Bien sûr que des médecins ont dû mentir pour leur président, c'est bien connu ! Franklin Roosevelt aussi a caché qu'il souffrait d'insuffisance cardiaque et d'hypertension. Il y avait des rumeurs, bien sûr, mais l'équipe de Roosevelt a tout simplement démenti. On a appris plus tard, dans un rapport confidentiel élaboré avant l'élection de 1944, que son médecin estimait qu'il ne survivrait probablement pas à son dernier mandat. Qui sait comment sa maladie a affecté ses décisions ? Était-il en pleine possession de ses moyens pendant les négociations à la conférence de Yalta ? Probablement pas…
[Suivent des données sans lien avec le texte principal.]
(* ===== verification/_CoqProject ===== *)
-Q . S2P
Prelude.v
GoStrings.v
GoErrors.v
GoTime.v
GoFloat.v
GoSort.v
GoSql.v
GoRuntime.v
GoJson.v
GoCrypto.v
Protocol.v
Classifier.v
Executor.v
PolicyTemplates.v
ApprovalQueue.v
CapacityPolicy.v
ApprovalService.v
ApprovalContract.v
AsyncTypes.v
AsyncStore.v
AsyncLifecycle.v
AsyncManager.v
CmdTracker.v
CommandDispatch.v
AsyncApproval.v
TokenBroker.v
Runner.v
RunnerSafety.v
AuditLog.v
JobRetry.v
JobStore.v
JobLifecycle.v
JobScheduler.v
SchedulerSafety.v
SchedulerTrace.v
Auth.v
RunnerHandlers.v
Sandbox.v
SandboxHub.v
SandboxHandlers.v
SandboxSafety.v
SandboxIsolation.v
SandboxReplay.v
AuthStores.v
AuthMiddleware.v
AuthLifecycle.v
FleetManager.v
FleetStore.v
FleetRestart.v
FleetInventory.v
RegTokens.v
Registration.v
FleetExamples.v
CommandHandler.v
CommandGate.v
CommandExamples.v
PackTypes.v
PackDryRun.v
PackRuntime.v
PackStore.v
PackSafety.v
PackValidation.v
PackGuarantees.v
PackExamples.v
CommandStream.v
StreamSafety.v
StreamGuarantees.v
StreamExamples.v
AlertStore.v
AlertRouting.v
AlertEngine.v
AlertHandlers.v
AlertSafety.v
RoutingSafety.v
AlertPass.v
AlertGuarantees.v
AlertExamples.v
JobHandlers.v
JobApiSafety.v
JobApiGuarantees.v
Lemma store_step_inv s s' : store_step s s' → store_inv s → store_inv s'.
Proof.
  intros Hstep [Hk Hn]. destruct Hstep as [????????? s' H|?????????? s' H|? s' H].
  - unfold Create in H. simplify_eq/=. split; simpl.
    + intros id t'. rewrite lookup_insert_Some. intros [[<- <-]|[_ ?]]; eauto using applyOptions_wf.
    + intros n. rewrite lookup_insert. case_decide as E; [intros _; apply template_id_inj in E; lia|].
      intros ?%Hn. lia.
  - unfold Update in H. destruct (templates s !! id) as [t0|] eqn:E; [|done]. simplify_eq/=.
    split; simpl.
    + intros id' t'. rewrite lookup_insert_Some. intros [[<- <-]|[_ ?]]; [|eauto].
      destruct (Hk id t0 E) as [HID _]. split; [exact HID|]. auto with legator.
    + intros n. rewrite lookup_insert. case_decide; [subst; intros _; apply Hn; by rewrite E|auto].
  - unfold Delete in H. destruct (templates s !! id) as [t0|] eqn:E; [|done]. simplify_eq/=.
    split; simpl.
    + intros id' t' [_ ?]%lookup_delete_Some. eauto.
    + intros n [t' [_ ?]%lookup_delete_Some]. apply Hn. eauto.
Qed.

Lemma store_reachable_inv now s : rtc store_step (NewStore now) s → store_inv s.
Proof.
  intros H. assert (Hi := NewStore_inv now). revert Hi.
  induction H; eauto using store_step_inv.
Qed.
(** [Decide]: [now_check] and [now] are its two clock readings.  The queue
    changes even on the error path that finds the request expired. *)
Definition Decide (now_check now : time) q (id : string) (d : ApprovalDecision) (decidedBy : string)
    : result (Request R) * Queue R :=
  let decidedBy := TrimSpace decidedBy in
  if decidedBy =s "" then (inl (ErrorString "decided_by is required"), q)
  else match requests q !! id with
  | None => (inl (ErrorString ("approval request " +:+ id +:+ " not found")%string), q)
  | Some req =>
      let store r' := set_requests q (<[id := r']> (requests q)) in
      if decision req <>s DecisionPending
      then (inl (ErrorString ("request " +:+ id +:+ " already decided: " +:+ decision req)%string), q)
      else if After now_check (ExpiresAt req)
      then (inl (ErrorString ("request " +:+ id +:+ " expired at " +:+ format_RFC3339 (ExpiresAt req))%string),
            store (set_decision req DecisionExpired))
      else if (d <>s DecisionApproved) && (d <>s DecisionDenied)
      then (inl (ErrorString ("invalid decision " +:+ Quote d +:+ ": must be approved or denied")%string), q)
      else if d =s DecisionDenied
      then let r' := set_decided req d decidedBy now in (inr r', store r')
      else if existsb (λ prior, EqualFold (TrimSpace (Actor prior)) decidedBy) (Approvals req)
      then (inl (already_approved_error decidedBy id), q)
      else
        let req' := add_approval req {| Actor := decidedBy; Timestamp := now |} in
        if Z.of_nat (length (Approvals req')) <? RequiredApprovalCount (Some req')
        then let r' := set_decision req' DecisionPending in (inr r', store r')
        else let r' := set_decided req' DecisionApproved decidedBy now in (inr r', store r')
  end.

(** *** Readers *)

Definition GetRequest q (id : string) : option (Request R) := requests q !! id.

Definition is_pending r : bool := decision r =s DecisionPending.

(** [sortRequestsByTime]: newest first, by the in-place insertion sort. *)
Definition newer (r1 r2 : Request R) : bool := After (CreatedAt r1) (CreatedAt r2).
Definition sortRequestsByTime (reqs : list (Request R)) : list (Request R) := insertion_sort newer reqs.

(** The readers range over the map after the eviction (if any): [iter] lists
    the requests in the order the iteration produced them. *)
Definition iteration_of q (iter : list (Request R)) : Prop := iter ≡ₚ (map_to_list (requests q)).*2.

Definition Pending_result (iter : list (Request R)) : list (Request R) :=
  sortRequestsByTime (List.filter is_pending iter).

Definition limit_to (limit : Z) (l : list (Request R)) : list (Request R) :=
  if (0 <? limit) && (limit <? Z.of_nat (length l)) then take (Z.to_nat limit) l else l.

Definition All_result (limit : Z) (iter : list (Request R)) : list (Request R) :=
  limit_to limit (sortRequestsByTime iter).

Definition PendingCount (now : time) q : Z * Queue R :=
  let q := evictExpiredLocked now q in
  (Z.of_nat (length (List.filter is_pending (map_to_list (requests q)).*2)), q).

(** The condition that makes the workspace readers skip a request. *)
Definition other_workspace (workspaceID : string) r : bool :=
  (workspaceID <>s "") && (WorkspaceID r <>s "") && (WorkspaceID r <>s workspaceID).
Record CommandPolicyRationale := {
  ra_Policy : string;
  ra_Summary : string;
  ra_Fallback : bool;
  ra_Indicators : list CommandPolicyIndicator;
  ra_Capacity : option CapacitySignals;
  ra_Thresholds : CapacityThresholds;
  ra_Lane : CommandPolicyLaneRationale;
}.

Record CommandPolicyDecision := {
  d_Outcome : CommandPolicyDecisionOutcome;
  d_GateOutcome : CommandPolicyGateOutcome;
  d_Lane : ExecutionClass;
  d_RiskLevel : string;
  d_RiskTier : Z;
  d_ReasonCode : string;
  d_Classification : commandClassifierResult;
  d_Policy : CommandPolicyProfile;
  d_Rationale : CommandPolicyRationale;
}.

Record appliedPolicyContext := { apc_PolicyID : string; apc_Options : TemplateOptions }.

(** The fields of [Service] that hold data; the queue, the fleet and the
    template store it calls are in ApprovalService.v. *)
Record Service := {
  capacityThresholds : CapacityThresholds;
  twoPersonMode : bool;
  appliedPolicy : gmap string appliedPolicyContext;
}.

(** ** Assignments to fields of a decision *)

Definition set_rationale (d : CommandPolicyDecision) (r : CommandPolicyRationale) : CommandPolicyDecision :=
  {| d_Outcome := d_Outcome d; d_GateOutcome := d_GateOutcome d; d_Lane := d_Lane d; d_RiskLevel := d_RiskLevel d;
     d_RiskTier := d_RiskTier d; d_ReasonCode := d_ReasonCode d; d_Classification := d_Classification d;
     d_Policy := d_Policy d; d_Rationale := r |}.

Definition set_outcome (d : CommandPolicyDecision) (o : CommandPolicyDecisionOutcome) (g : CommandPolicyGateOutcome)
    (reason : string) : CommandPolicyDecision :=
  {| d_Outcome := o; d_GateOutcome := g; d_Lane := d_Lane d; d_RiskLevel := d_RiskLevel d;
     d_RiskTier := d_RiskTier d; d_ReasonCode := reason; d_Classification := d_Classification d;
     d_Policy := d_Policy d; d_Rationale := d_Rationale d |}.

(** [decision.Rationale.Indicators = append(decision.Rationale.Indicators, ind)] *)
Definition push_indicator (d : CommandPolicyDecision) (ind : CommandPolicyIndicator) : CommandPolicyDecision :=
  let r := d_Rationale d in
  set_rationale d
    {| ra_Policy := ra_Policy r; ra_Summary := ra_Summary r; ra_Fallback := ra_Fallback r;
       ra_Indicators := ra_Indicators r ++ [ind]; ra_Capacity := ra_Capacity r;
       ra_Thresholds := ra_Thresholds r; ra_Lane := ra_Lane r |}.
(* ===== verification/ApprovalService.v ===== *)
(** * The approval service
    (src/internal/controlplane/core/approvalpolicy/service.go)

    The service talks to the queue, the fleet and the template store through
    interfaces; here each is a type class.  [approvalQueue] also states what
    the service relies on, so that its theorems are proved for any queue that
    keeps the promise; the queue of ApprovalQueue.v discharges it.  The queue hands
    out its request objects: [Decide] returns the object, and the service reads its
    decision after the lock is released, when other callers may have changed it.  The
    states the queue goes through in that window are an argument of the sequential
    operations, and [service_run] interleaves the two halves.  The calls
    the service makes to its hooks and to the dispatcher are a trace of events,
    and what those calls answer is an argument. *)
From S2P Require Import Prelude GoStrings GoErrors GoTime GoSort Protocol PolicyTemplates ApprovalQueue CapacityPolicy.
Local Open Scope go_scope.
Local Open Scope Z_scope.

Notation approval_request := (Request CommandPolicyRationale).

(** ** Interfaces *)

(** How a request object may change: its votes only grow, its quorum stays, and once
    it is decided neither its decision nor its votes change. *)
Definition request_evolves (r r' : approval_request) : Prop :=
  RequireSecondApprover r' = RequireSecondApprover r ∧ ProbeID r' = ProbeID r ∧ Command r' = Command r ∧
  (length (Approvals r) <= length (Approvals r'))%nat ∧
  (decision r ≠ DecisionPending → decision r' = decision r ∧ Approvals r' = Approvals r).
Definition votes_needed (r : approval_request) : nat := if RequireSecondApprover r then 2 else 1.

(** What the service needs of the approval queue: operations, the object under an id,
    an invariant, a relation for everything other callers do meanwhile, and the
    promises: objects evolve as above and ids are not used again, a successful decision
    is a vote more or a denial of a pending request, and nobody votes past the quorum. *)
Class approvalQueue (Q : Type) := {
  aq_Submit : time → time → string → Q → string → option CommandPayload → string → string → string → string →
              option CommandPolicyRationale → SubmissionOptions → result approval_request * Q;
  aq_Decide : time → time → Q → string → ApprovalDecision → string → result approval_request * Q;
  aq_object : Q → string → option approval_request;
  aq_other : Q → Q → Prop;
  aq_inv : Q → Prop;
  aq_known : Q → string → Prop;
  aq_other_inv q q' : aq_other q q' → aq_inv q → aq_inv q';
  aq_decide_other nc n q id d by_ res q' : aq_Decide nc n q id d by_ = (res, q') → aq_other q q';
  aq_object_known q id r : aq_inv q → aq_object q id = Some r → aq_known q id;
  aq_known_other q q' id : aq_other q q' → aq_known q id → aq_known q' id;
  aq_evolves q q' id r' : aq_other q q' → aq_known q id → aq_object q' id = Some r' → ∃ r, aq_object q id = Some r ∧ request_evolves r r';
  aq_decided nc n q id d by_ r q' : aq_Decide nc n q id d by_ = (inr r, q') →
    ∃ r0, aq_object q id = Some r0 ∧ decision r0 = DecisionPending ∧ aq_object q' id = Some r ∧
      (length (Approvals r) = S (length (Approvals r0)) ∨ decision r ∉ [DecisionPending; DecisionApproved]);
  aq_quorum q id r : aq_inv q → aq_object q id = Some r → (length (Approvals r) <= votes_needed r)%nat;
}.
(* ===== verification/AsyncLifecycle.v ===== *)
(** * The lifecycle of async jobs
    (src/internal/controlplane/jobs/async_store.go)

    The table changes only by single SQL statements.  [db_step] is one such
    statement; every operation of the store performs at most one of them,
    whatever faults the database throws, so any interleaving of callers is a
    sequence of steps.  Invariants and the lifecycle are proved by induction
    over those sequences. *)
From S2P Require Import Prelude GoStrings GoErrors GoTime GoSort AsyncTypes GoSql AsyncStore.
Local Open Scope go_scope.
Local Open Scope Z_scope.

(** ** Statements *)

(** A statement that updates rows, and one that may also insert a row. *)
Inductive update_step (l : list AsyncJob) : list AsyncJob → Prop :=
  | st_transition id from to now opts :
      known from → known to → from ≠ to → canTransitionAsyncJob from to = true →
      update_step l (update_where (in_state id from) (apply_set (transition_clauses to now opts)) l)
  | st_expire_running reason now :
      update_step l (update_where is_running (apply_set (expire_clauses reason now)) l)
  | st_expire_waiting reason now :
      update_step l (update_where (approval_window_over now) (apply_set (expire_clauses reason now)) l)
  | st_approve id now :
      update_step l (update_where (in_state id AsyncJobStateWaitingApproval) (apply_set (approve_clauses now)) l)
  | st_reject id reason now :
      update_step l (update_where (in_state id AsyncJobStateWaitingApproval) (apply_set (reject_clauses reason now)) l)
  | st_extend id expiry now :
      update_step l (update_where (in_state id AsyncJobStateWaitingApproval) (apply_set [SetExpiresAt (Some expiry); SetUpdatedAt now]) l).

Inductive db_step (l : list AsyncJob) : list AsyncJob → Prop :=
  | st_insert j l' :
      sql_insert j l = (inr tt, l') → known (j_State j) → TrimSpace (j_ProbeID j) = j_ProbeID j →
      Z.of_nat (String.length (j_Output j)) <= maxRunOutputBytes → db_step l l'
  | st_update l' : update_step l l' → db_step l l'.

(** ** What a SET clause can change *)

(** The columns no statement ever assigns. *)
Definition identity (j : AsyncJob) :=
  (j_ID j, j_WorkspaceID j, j_ProbeID j, j_RequestID j, j_Command j, j_Args j, j_Level j, j_CreatedAt j).

Lemma apply_set_identity cs j : identity (apply_set cs j) = identity j.
Proof.
  unfold apply_set. revert j. induction cs as [|c cs IH]; intros j; [done|]. simpl. rewrite IH. by destruct c.
Qed.

Lemma apply_set_id cs j : j_ID (apply_set cs j) = j_ID j.
Proof. pose proof (apply_set_identity cs j) as E. unfold identity in E. by simplify_eq. Qed.

Definition sets_state (c : set_clause) : bool := match c with SetState _ => true | _ => false end.

Lemma apply_set_state cs j : existsb sets_state cs = false → j_State (apply_set cs j) = j_State j.
Proof.
  unfold apply_set. revert j. induction cs as [|c cs IH]; intros j; [done|]. simpl. intros [Hc Hcs]%orb_false_iff.
  rewrite IH by done. by destruct c.
Qed.

Lemma apply_set_state_first s cs j : existsb sets_state cs = false → j_State (apply_set (SetState s :: cs) j) = s.
Proof. intros H. change (apply_set (SetState s :: cs) j) with (apply_set cs (apply_clause j (SetState s))). by rewrite apply_set_state. Qed.

(** The optional clauses of [transition_clauses] assign one column each. *)
Lemma Forall_when_nonempty (P : set_clause → Prop) s c : (∀ x, P (c x)) → Forall P (when_nonempty s c).
Proof. intros Hc. unfold when_nonempty. cbv zeta. case_match; by repeat constructor. Qed.
Lemma Forall_when_some {A} (P : set_clause → Prop) (o : option A) c : (∀ x, P (c x)) → Forall P (when_some o c).
Proof. intros Hc. destruct o; simpl; by repeat constructor. Qed.

Lemma transition_clauses_rest (P : set_clause → Prop) to now opts :
  (∀ c, sets_state c = false → (∀ s, c = SetOutput s → Z.of_nat (String.length s) <= maxRunOutputBytes) → P c) →
  (∀ s, Z.of_nat (String.length (truncateOutput s)) <= maxRunOutputBytes) →
  ∃ rest, transition_clauses to now opts = SetState to :: rest ∧ Forall P rest.
Proof.
  intros HP Ht. eexists. unfold transition_clauses. cbv zeta. simpl app. split; [reflexivity|].
  apply Forall_cons. split; [by apply HP|].
  repeat (apply Forall_app; split);
    try (apply Forall_when_nonempty; intros; apply HP; [done|intros ? [=]; subst; auto]);
    try (apply Forall_when_some; intros; apply HP; done).
  repeat case_match; repeat constructor; by apply HP.
Qed.

Definition output_bounded (j : AsyncJob) : Prop := Z.of_nat (String.length (j_Output j)) <= maxRunOutputBytes.
Definition bounded_clause (c : set_clause) : Prop :=
  match c with SetOutput s => Z.of_nat (String.length s) <= maxRunOutputBytes | _ => True end.

Lemma apply_set_bounded cs j : Forall bounded_clause cs → output_bounded j → output_bounded (apply_set cs j).
Proof.
  unfold apply_set. revert j. induction cs as [|c cs IH]; intros j; [done|]. intros [Hc Hcs]%Forall_cons Hj.
  apply IH; [done|]. by destruct c.
Qed.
En France, on privilégie le respect de la confidentialité médicale du président… Ce n'est donc pas le cas aux États-Unis ?
Oui, les médecins ont le devoir de respecter la confidentialité de leur patient. Mais le candidat ? On considère que si quelqu’un décide d’être président, il a une responsabilité envers le peuple et se doit de révéler à la population s’il souffre d'une maladie grave. Les présidents Wilson, Roosevelt ou JFK ont menti parce qu’ils voulaient être élus.
* Le Dr Deppisch a précisé qu'il voterait pour le candidat républicain Donald Trump à l'élection présidentielle américaine.